[Intel-gfx] [PATCH] drm/vblank: Fixup and document timestamp update/read barriers

Wed Apr 15 10:31:53 PDT 2015

On Wed, Apr 15, 2015 at 09:00:04AM -0400, Peter Hurley wrote:
> Hi Daniel,
> 
> On 04/15/2015 03:17 AM, Daniel Vetter wrote:
> > This was a bit too much cargo-culted, so lets make it solid:
> > - vblank->count doesn't need to be an atomic, writes are always done
> >   under the protection of dev->vblank_time_lock. Switch to an unsigned
> >   long instead and update comments. Note that atomic_read is just a
> >   normal read of a volatile variable, so no need to audit all the
> >   read-side access specifically.
> > 
> > - The barriers for the vblank counter seqlock weren't complete: The
> >   read-side was missing the first barrier between the counter read and
> >   the timestamp read, it only had a barrier between the ts and the
> >   counter read. We need both.
> > 
> > - Barriers weren't properly documented. Since barriers only work if
> >   you have them on boths sides of the transaction it's prudent to
> >   reference where the other side is. To avoid duplicating the
> >   write-side comment 3 times extract a little store_vblank() helper.
> >   In that helper also assert that we do indeed hold
> >   dev->vblank_time_lock, since in some cases the lock is acquired a
> >   few functions up in the callchain.
> > 
> > Spotted while reviewing a patch from Chris Wilson to add a fastpath to
> > the vblank_wait ioctl.
> > 
> > Cc: Chris Wilson <chris at chris-wilson.co.uk>
> > Cc: Mario Kleiner <mario.kleiner.de at gmail.com>
> > Cc: Ville Syrjälä <ville.syrjala at linux.intel.com>
> > Cc: Michel Dänzer <michel at daenzer.net>
> > Signed-off-by: Daniel Vetter <daniel.vetter at intel.com>
> > ---
> >  drivers/gpu/drm/drm_irq.c | 92 ++++++++++++++++++++++++-----------------------
> >  include/drm/drmP.h        |  8 +++--
> >  2 files changed, 54 insertions(+), 46 deletions(-)
> > 
> > diff --git a/drivers/gpu/drm/drm_irq.c b/drivers/gpu/drm/drm_irq.c
> > index c8a34476570a..23bfbc61a494 100644
> > --- a/drivers/gpu/drm/drm_irq.c
> > +++ b/drivers/gpu/drm/drm_irq.c
> > @@ -74,6 +74,33 @@ module_param_named(vblankoffdelay, drm_vblank_offdelay, int, 0600);
> >  module_param_named(timestamp_precision_usec, drm_timestamp_precision, int, 0600);
> >  module_param_named(timestamp_monotonic, drm_timestamp_monotonic, int, 0600);
> >  
> > +static void store_vblank(struct drm_device *dev, int crtc,
> > +			 unsigned vblank_count_inc,
> > +			 struct timeval *t_vblank)
> > +{
> > +	struct drm_vblank_crtc *vblank = &dev->vblank[crtc];
> > +	u32 tslot;
> > +
> > +	assert_spin_locked(&dev->vblank_time_lock);
> > +
> > +	if (t_vblank) {
> > +		tslot = vblank->count + vblank_count_inc;
> > +		vblanktimestamp(dev, crtc, tslot) = *t_vblank;
> > +	}
> > +
> > +	/*
> > +	 * vblank timestamp updates are protected on the write side with
> > +	 * vblank_time_lock, but on the read side done locklessly using a
> > +	 * sequence-lock on the vblank counter.
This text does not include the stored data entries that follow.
(* ===== verification/Contracts.v ===== *)
(** * Message contracts

    The jobs, results and dead letters that cross Kafka, and the validation
    each record passes before it is published or used:
    [src/src/domain/contracts.rs] and the error types of
    [src/src/domain/error.rs]. *)

From S2P Require Import Prelude RustStr F64.

Definition CURRENT_CONTRACT_VERSION : Z := 2.
Definition MIN_SUPPORTED_CONTRACT_VERSION : Z := 1.
Definition MAX_CONTRACT_ID_BYTES : Z := 1024.
Definition MAX_CONTRACT_SLICES : Z := 4096.
Definition MAX_CONTRACT_ATTEMPT : Z := 32.
Definition MAX_CONTRACT_ERROR_KINDS : Z := 64.
Definition MAX_CONTRACT_ERROR_KIND_BYTES : Z := 256.
Definition MAX_CONTRACT_HISTOGRAM_BUCKETS : Z := 128.
Definition MAX_CONTRACT_EXACT_INTEGER : Z := 9007199254740991.
Definition MAX_POISON_EVIDENCE_FIELD_BYTES : Z := 256 * 1024.

Definition LATENCY_BUCKET_BOUNDS_MS : list Z :=
  [1; 2; 5; 10; 25; 50; 100; 250; 500; 1000; 2500; 5000; 10000; 30000; 60000; 120000].

(** ** Errors *)

Inductive ContractError : Type :=
| UnsupportedVersion (found min_supported max_supported : Z)
| FutureVersion (found max_supported : Z)
| MissingField (field : string)
| InvalidLoad (message : string)
| InvalidSlice (message : string)
| InvalidAttempt (attempt max_retries : Z)
| InvalidResult (message : string)
| SafetyLimit (message : string)
| Malformed (message : string).

#[global] Instance ContractError_eq_dec : EqDecision ContractError.
Proof. solve_decision. Defined.

Definition show_ContractError (e : ContractError) : string :=
  match e with
  | UnsupportedVersion found min_supported max_supported =>
      "unsupported contract version " +:+ show found +:+ "; supported range is "
      +:+ show min_supported +:+ "..=" +:+ show max_supported
  | FutureVersion found max_supported =>
      "future contract version " +:+ show found +:+ "; maximum supported is " +:+ show max_supported
  | MissingField field => "required field '" +:+ field +:+ "' is empty"
  | InvalidLoad message => "invalid load configuration: " +:+ message
  | InvalidSlice message => "invalid slice metadata: " +:+ message
  | InvalidAttempt attempt max_retries =>
      "invalid attempt " +:+ show attempt +:+ "; maximum retry attempt is " +:+ show max_retries
  | InvalidResult message => "invalid result: " +:+ message
  | SafetyLimit message => "safety limit exceeded: " +:+ message
  | Malformed message => "malformed contract: " +:+ message
  end.

Inductive PulseError : Type :=
| MissingContextVar (key : string)
| Client (message : string)
| GrpcStatus (code message : string)
| InvalidScenario (message : string)
| TargetTransport (message : string)
| TargetStatus (code message : string)
| RequestTimeout (step : string)
| TransientInfrastructure (message : string)
| PermanentProcessing (message : string)
| Cancelled (message : string)
| InvariantViolation (message : string).

#[global] Instance PulseError_eq_dec : EqDecision PulseError.
Proof. solve_decision. Defined.

Definition show_PulseError (e : PulseError) : string :=
  match e with
  | MissingContextVar k => "missing context var: " +:+ k
  | Client m => "client error: " +:+ m
  | GrpcStatus code message => "grpc status error (" +:+ code +:+ "): " +:+ message
  | InvalidScenario m => "invalid scenario: " +:+ m
  | TargetTransport m => "target transport error: " +:+ m
  | TargetStatus code message => "target status (" +:+ code +:+ "): " +:+ message
  | RequestTimeout step => "request deadline exceeded for " +:+ step
  | TransientInfrastructure m => "transient infrastructure error: " +:+ m
  | PermanentProcessing m => "permanent processing error: " +:+ m
  | Cancelled m => "cancelled: " +:+ m
  | InvariantViolation m => "internal invariant violation: " +:+ m
  end.

Definition kind_label (e : PulseError) : string :=
  match e with
  | MissingContextVar _ => "missing_context_var"
  | Client _ => "invalid_scenario"
  | GrpcStatus code _ => "target_status:" +:+ code
  | InvalidScenario _ => "invalid_scenario"
  | TargetTransport _ => "target_transport"
  | TargetStatus code _ => "target_status:" +:+ code
  | RequestTimeout _ => "target_timeout"
  | TransientInfrastructure _ => "pulse_infrastructure"
  | PermanentProcessing _ => "permanent_processing"
  | Cancelled _ => "cancelled"
  | InvariantViolation _ => "invariant_violation"
  end.

Definition is_target_measurement (e : PulseError) : bool :=
  match e with
  | GrpcStatus _ _ | TargetTransport _ | TargetStatus _ _ | RequestTimeout _ => true
  | _ => false
  end.

Definition is_retryable_infrastructure (e : PulseError) : bool :=
  match e with TransientInfrastructure _ => true | _ => false end.

(** ** Records *)

Record JobSlice := mkSlice { index : Z; total : Z }.

Record JobLoadConfig := mkLoad {
  scenarios_per_sec : f64;
  load_duration : duration;
  max_concurrency : Z;
  startup_burst : Z;
}.

Record ScenarioJob := mkJob {
  job_schema_version : Z;
  job_scenario_id : string;
  job_run_id : string;
  job_execution_key : string;
  job_plan_fingerprint : string;
  job_scheduled_at_unix_ms : Z;
  job_not_before_unix_ms : Z;
  job_slice : JobSlice;
  job_load : JobLoadConfig;
  job_attempt : Z;
  job_max_retries : Z;
}.

Inductive PartitionKeyStrategy := ScenarioId | ExecutionKey.

Inductive ScenarioRunStatus := RunSuccess | RunFailed.

Record LatencyBucket := mkBucket { upper_bound_ms : Z; bucket_count : Z }.

Record ErrorCount := mkErrorCount { error_kind : string; error_count : Z }.

Record ScenarioRunResult := mkResult {
  res_schema_version : Z;
  res_scenario_id : string;
  res_run_id : string;
  res_execution_key : string;
  res_event_id : string;
  res_attempt : Z;
  res_slice : JobSlice;
  res_started_at_unix_ms : Z;
  res_finished_at_unix_ms : Z;
  res_status : ScenarioRunStatus;
  res_total : Z;
  res_success : Z;
  res_failure : Z;
  res_latency_p50_ms : Z;
  res_latency_p95_ms : Z;
  res_latency_p99_ms : Z;
  res_latency_histogram : list LatencyBucket;
  res_error_breakdown : list ErrorCount;
}.

Inductive ScenarioRunSummaryStatus := SummaryComplete | SummaryPartial | SummaryTimedOut | SummaryCancelled.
Ensure correct ordering using
> > +	 * memory barrriers. We need the barrier both before and also after the
> > +	 * counter update to synchronize with the next timestamp write.
> > +	 * The read-side barriers for this are in drm_vblank_count_and_time.
> > +	 */
> > +	smp_wmb();
> > +	vblank->count += vblank_count_inc;
> > +	smp_wmb();
> 
> The comment and the code are each self-contradictory.
> 
> If vblank->count writes are always protected by vblank_time_lock (something I
> did not verify but that the comment above asserts), then the trailing write
> barrier is not required (and the assertion that it is in the comment is incorrect).
> 
> A spin unlock operation is always a write barrier.

Hm yeah. Otoh to me that's bordering on "code too clever for my own good".
That the spinlock is held I can assure. That no one goes around and does
multiple vblank updates (because somehow that code raced with the hw
itself) I can't easily assure with a simple assert or something similar.
It's not the case right now, but that can changes.

Also it's not contradictory here, since you'd need to audit all the
callers to be able to make the claim that the 2nd smp_wmb() is redundant.
I'll just add a comment about this.
-Daniel
-- 
Daniel Vetter
Software Engineer, Intel Corporation
http://blog.ffwll.ch